━━ INPUT

(** ** Event listeners (lines 232-310) *)

Inductive event :=
| start_diagnostic_click
| answer_click (dataset_type : option jsstring)
| color_swatch_click (parsed_color : jsnum)   (* [parseInt(dataset.color)] *)
| symbol_option_click (dataset_symbol : option jsstring)
| generate_sigil_click (input : jsstring)     (* the value of [sigil-input] *)
| activate_shield_click
| restart_click.

Definition on_start_diagnostic : World -> World :=
  switchScreen diagnostic_screen ;; set_aura_emissiveIntensity 0.5.

Definition on_answer (dataset_type : option jsstring) : World -> World :=
  set_energyType (dataset dataset_type) ;; switchScreen construction_screen.

Definition on_color_swatch (parsed_color : jsnum) : World -> World :=
  set_shield (fun s => shield.mk (JNumber parsed_color) (shield.symbol s) (shield.sigil s)) ;;
  set_choicesMade (fun c => choicesMade.mk true (choicesMade.symbol c) (choicesMade.sigil c)) ;;
  updateShieldVisuals ;;
  checkConstructionComplete.

Definition on_symbol_option (dataset_symbol : option jsstring) : World -> World :=
  set_shield (fun s => shield.mk (shield.color s) (dataset dataset_symbol) (shield.sigil s)) ;;
  set_choicesMade (fun c => choicesMade.mk (choicesMade.color c) true (choicesMade.sigil c)) ;;
  updateShieldVisuals ;;
  checkConstructionComplete.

━━━━

- [TASK DIRECTIONS]:
Write out again, exactly, the line containing "symbol_option_click (dataset_symbol : option jsstring)" and every later line of the records. Omit the rest.

- [THE COMPLETED TASK]:
| symbol_option_click (dataset_symbol : option jsstring)
| generate_sigil_click (input : jsstring)     (* the value of [sigil-input] *)
| activate_shield_click
| restart_click.

Definition on_start_diagnostic : World -> World :=
  switchScreen diagnostic_screen ;; set_aura_emissiveIntensity 0.5.

Definition on_answer (dataset_type : option jsstring) : World -> World :=
  set_energyType (dataset dataset_type) ;; switchScreen construction_screen.

Definition on_color_swatch (parsed_color : jsnum) : World -> World :=
  set_shield (fun s => shield.mk (JNumber parsed_color) (shield.symbol s) (shield.sigil s)) ;;
  set_choicesMade (fun c => choicesMade.mk true (choicesMade.symbol c) (choicesMade.sigil c)) ;;
  updateShieldVisuals ;;
  checkConstructionComplete.

Definition on_symbol_option (dataset_symbol : option jsstring) : World -> World :=
  set_shield (fun s => shield.mk (shield.color s) (dataset dataset_symbol) (shield.sigil s)) ;;
  set_choicesMade (fun c => choicesMade.mk (choicesMade.color c) true (choicesMade.sigil c)) ;;
  updateShieldVisuals ;;
  checkConstructionComplete.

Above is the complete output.